1. A true and complete copy of the cargo manifest and Consolidated Cargo
Manifest (CCM) shall be electronically sent in advance by the shipping
company, Non-vessel operating common carrier (NVOCC), freight
forwarder, cargo consolidator, or their authorized agents within the cut-off
period of 24 or 12 hours prior to the arrival of the carrying vessel at the
port of entry depending whether transit time from the port of origin to the
port of entry is at least or less than 72 hours.
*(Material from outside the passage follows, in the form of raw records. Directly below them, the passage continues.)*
(** * datashuttle: subject / session naming, validation and number suggestion

    A shallow embedding of the naming code of the repository:
    - [manager/utils.py]: [ensure_prefixes_on_list_of_names], [process_names];
    - [datashuttle/utils/getters.py]: [get_next_sub_or_ses_number],
      [get_max_sub_or_ses_num_and_value_length], [get_all_sub_and_ses_names];
    - [datashuttle/configs/canonical_configs.py]: [get_name_templates_defaults];
    - the helpers of [datashuttle.utils.utils], [datashuttle.utils.validation]
      and the tag expansion, which the repository imports but whose files are
      not part of the sources at hand: these are modelled from the
      specification and from the integration tests, and are marked as such. *)

From Stdlib Require Import ZArith NArith Ascii String List Lia Bool.
From stdpp Require Import base option list sets gmap strings sorting.

Local Open Scope Z_scope.

(** ** Python built-ins used by the code *)

Module Py.

(** [len(s)] *)
Definition len (s : string) : nat := String.length s.

(** [s[:n]]: the first [n] characters, or all of [s] when it is shorter. *)
Definition slice_to (n : nat) (s : string) : string := String.substring 0 n s.

(** [s.startswith(p)] *)
Definition startswith (p s : string) : bool := String.prefix p s.

Definition is_digit (c : ascii) : bool :=
  match Ascii.is_nat c with Some _ => true | None => false end.

Definition digit_val (c : ascii) : N :=
  match Ascii.is_nat c with Some d => N.of_nat d | None => 0%N end.

Definition digit_char (d : N) : ascii := ascii_of_N (48 + d).

Fixpoint all_digits (s : string) : bool :=
  match s with
  | EmptyString => true
  | String c s' => is_digit c && all_digits s'
  end.

(** Decimal digits of a natural number, most significant first. The fuel is
    the binary size of the number, which bounds its decimal size. *)
Fixpoint str_of_N_aux (fuel : nat) (n : N) (acc : string) : string :=
  match fuel with
  | O => acc
  | S f =>
      let acc' := String (digit_char (n mod 10)) acc in
      if (n / 10 =? 0)%N then acc' else str_of_N_aux f (n / 10) acc'
  end.

Definition str_of_N (n : N) : string :=
  str_of_N_aux (S (N.to_nat (N.log2 n))) n EmptyString.

(** [str(i)] for a Python [int]. *)
Definition str (i : Z) : string :=
  match i with
  | Z0 => "0"
  | Zpos p => str_of_N (Npos p)
  | Zneg p => String "-" (str_of_N (Npos p))
  end.

(** Value of a run of decimal digits, read left to right. *)
Fixpoint digits_value (acc : N) (s : string) : N :=
  match s with
  | EmptyString => acc
  | String c s' => digits_value (10 * acc + digit_val c) s'
  end.

Fixpoint zeros (n : nat) : string :=
  match n with
  | O => EmptyString
  | S n' => String "0" (zeros n')
  end.

(** [s.zfill(width)]: pad on the left with ["0"] up to [width]; a leading
    sign stays in front of the padding; a string that is already long enough
    is returned as it is. *)
Definition zfill (s : string) (width : Z) : string :=
  if Z.of_nat (len s) >=? width then s
  else
    let fill := Z.to_nat (width - Z.of_nat (len s)) in
    match s with
    | String c rest =>
        if (Ascii.eqb c "+" || Ascii.eqb c "-")%bool
        then String c (zeros fill +:+ rest)
        else zeros fill +:+ s
    | EmptyString => zeros fill
    end.

(** [sub in s]: substring containment, as a proposition and as a test. *)
Definition contains (sub s : string) : Prop :=
  exists pre post, s = pre +:+ sub +:+ post.


(** [s.split(sep)] for a one-character separator. *)
Fixpoint split (sep : ascii) (s : string) : list string :=
  match s with
  | EmptyString => [EmptyString]
  | String c s' =>
      if Ascii.eqb c sep then EmptyString :: split sep s'
      else match split sep s' with
           | [] => [String c EmptyString]
           | w :: ws => String c w :: ws
           end
  end.

(** [sep.join(parts)] *)
Fixpoint join (sep : string) (parts : list string) : string :=
  match parts with
  | [] => EmptyString
  | [p] => p
  | p :: ps => p +:+ sep +:+ join sep ps
  end.
(** * Pixel Plant personality engine: escalation, selection and learning

    A shallow embedding of [firmware/pixel_plant/src/personality/
    personality_engine.{h,cpp}] and of the constants of [config.h] it uses,
    followed by the properties of the care-level state machine, the message
    selector, the preference learner and the message queue.

    Modelling conventions.
    - The firmware targets the ESP32-S3: [unsigned long] is 32 bits wide and
      wraps, [float] is IEEE-754 binary32 and [double] binary64, with
      round-to-nearest-even.  Both formats are taken from the Standard
      Library's executable specification [SpecFloat]; an expression such as
      [score += 0.4] is evaluated the way C++ does it: the [float] is
      promoted to [double], the sum is rounded to [double], and the result is
      rounded again when stored into the [float].
    - [int] counters ([useCount], [consecutiveIgnored]) are integers in [Z];
      signed overflow (undefined in C++, and 2^31 increments away) is not
      modelled.
    - [millis()] is an input: every member function that reads the clock
      takes the value [now] it reads, once per call.
    - [Logger::info] output is not part of the state and is left out.
    - The engine object is a record that every member function takes and
      returns; a [PersonalityMessage*] into a partition is the index of the
      message in that partition. *)

From Stdlib Require Import ZArith Lia Bool String Ascii.
From Stdlib Require Import Floats.SpecFloat.
From stdpp Require Import base list.

Local Open Scope Z_scope.

(** ** Machine arithmetic *)

Module Num.

(** [unsigned long]: 32 bits, arithmetic modulo 2^32. *)
Definition ULONG_MODULUS : Z := 2 ^ 32.
Definition ulong_sub (a b : Z) : Z := (a - b) mod ULONG_MODULUS.

(** [double] is binary64 and [float] binary32; both are [spec_float]
    values, canonical for their own format. *)
Definition double : Type := spec_float.
Definition float : Type := spec_float.

Definition dbl_prec : Z := 53.
Definition dbl_emax : Z := 1024.
Definition flt_prec : Z := 24.
Definition flt_emax : Z := 128.

(** Conversion of an integer that is exactly representable
    ([unsigned long] or [int] to [double]). *)
Definition dbl_of_Z (z : Z) : double :=
  binary_normalize dbl_prec dbl_emax z 0 false.

Definition dbl_add (x y : double) : double := SFadd dbl_prec dbl_emax x y.
Definition dbl_sub (x y : double) : double := SFsub dbl_prec dbl_emax x y.
Definition dbl_mul (x y : double) : double := SFmul dbl_prec dbl_emax x y.
Definition dbl_div (x y : double) : double := SFdiv dbl_prec dbl_emax x y.

(** [float * float] stays in binary32. *)
Definition flt_mul (x y : float) : float := SFmul flt_prec flt_emax x y.

(** A decimal literal [n/d] (such as [0.4] = 4/10) denotes the double
    nearest to the quotient, which is what the correctly rounded division
    of the two exactly representable integers returns. *)
Definition decimal (n d : Z) : double := dbl_div (dbl_of_Z n) (dbl_of_Z d).

(** Promotion [float -> double] (exact) and conversion [double -> float]
    (rounding). *)
Definition to_double (x : float) : double :=
  match x with
  | S754_finite s m e => binary_round dbl_prec dbl_emax s m e
  | _ => x
  end.

Definition to_float (x : double) : float :=
  match x with
  | S754_finite s m e => binary_round flt_prec flt_emax s m e
  | _ => x
  end.

(** [f += d] and [f = f + d] for a [float] lvalue and a [double] operand. *)
Definition flt_add_dbl (f : float) (d : double) : float :=
  to_float (dbl_add (to_double f) d).

(** Comparisons; a NaN operand makes every comparison false. *)
Definition sf_gt (x y : spec_float) : bool :=
  match SFcompare x y with Some Gt => true | _ => false end.
Definition sf_lt (x y : spec_float) : bool :=
  match SFcompare x y with Some Lt => true | _ => false end.

Definition flt_gt (x y : float) : bool := sf_gt x y.
Definition flt_gt_dbl (x : float) (y : double) : bool := sf_gt (to_double x) y.
Definition flt_lt_dbl (x : float) (y : double) : bool := sf_lt (to_double x) y.

(** Arduino's [min(a,b)] macro, [((a)<(b)?(a):(b))], at a [float] and a
    [double]; the result has type [double]. *)
Definition min_flt_dbl (a : float) (b : double) : double :=
  if sf_lt (to_double a) b then to_double a else b.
2. A true and complete copy of the cargo manifest and CCM shall be
electronically sent in advance by the airline, air express operator, air freight
forwarder and de-consolidator before the cut-off period of one (1) hour
from the arrival of the aircraft at the port of entry if the port of loading is in
Asia, or four (4) hours if port of loading is outside of Asia.

18 | Tax Bulletin
3. The electronic submission of the Cargo Manifest and CCM shall be in a
searchable Portable Document Format (PDF) through the accredited Value-
Added Service Provider (VASP)/Accredited Information Processor (AIP) of
the BOC’s Advanced Manifest System and to the Cargo Targeting System
(“CTS”).

4. The cargo description in the Cargo Manifest and the CCM shall be precise
enough to enable the BOC to identify the goods intended to be discharged
in the port and take pre-emptive action if warranted. Other required
information include information as to the value of the goods and freight
charges.

5. Failure to submit the required information within the prescribed period


shall be subject to imposition of fines prescribed under Section 1412 of
the Customs Modernization and Tariff Act (CMTA) which provides for a
fine no less than P100,000 but not more than P300,000. However, late
submission may be excused if due to force majeure, technical problems of
the BOC and other analogous circumstances.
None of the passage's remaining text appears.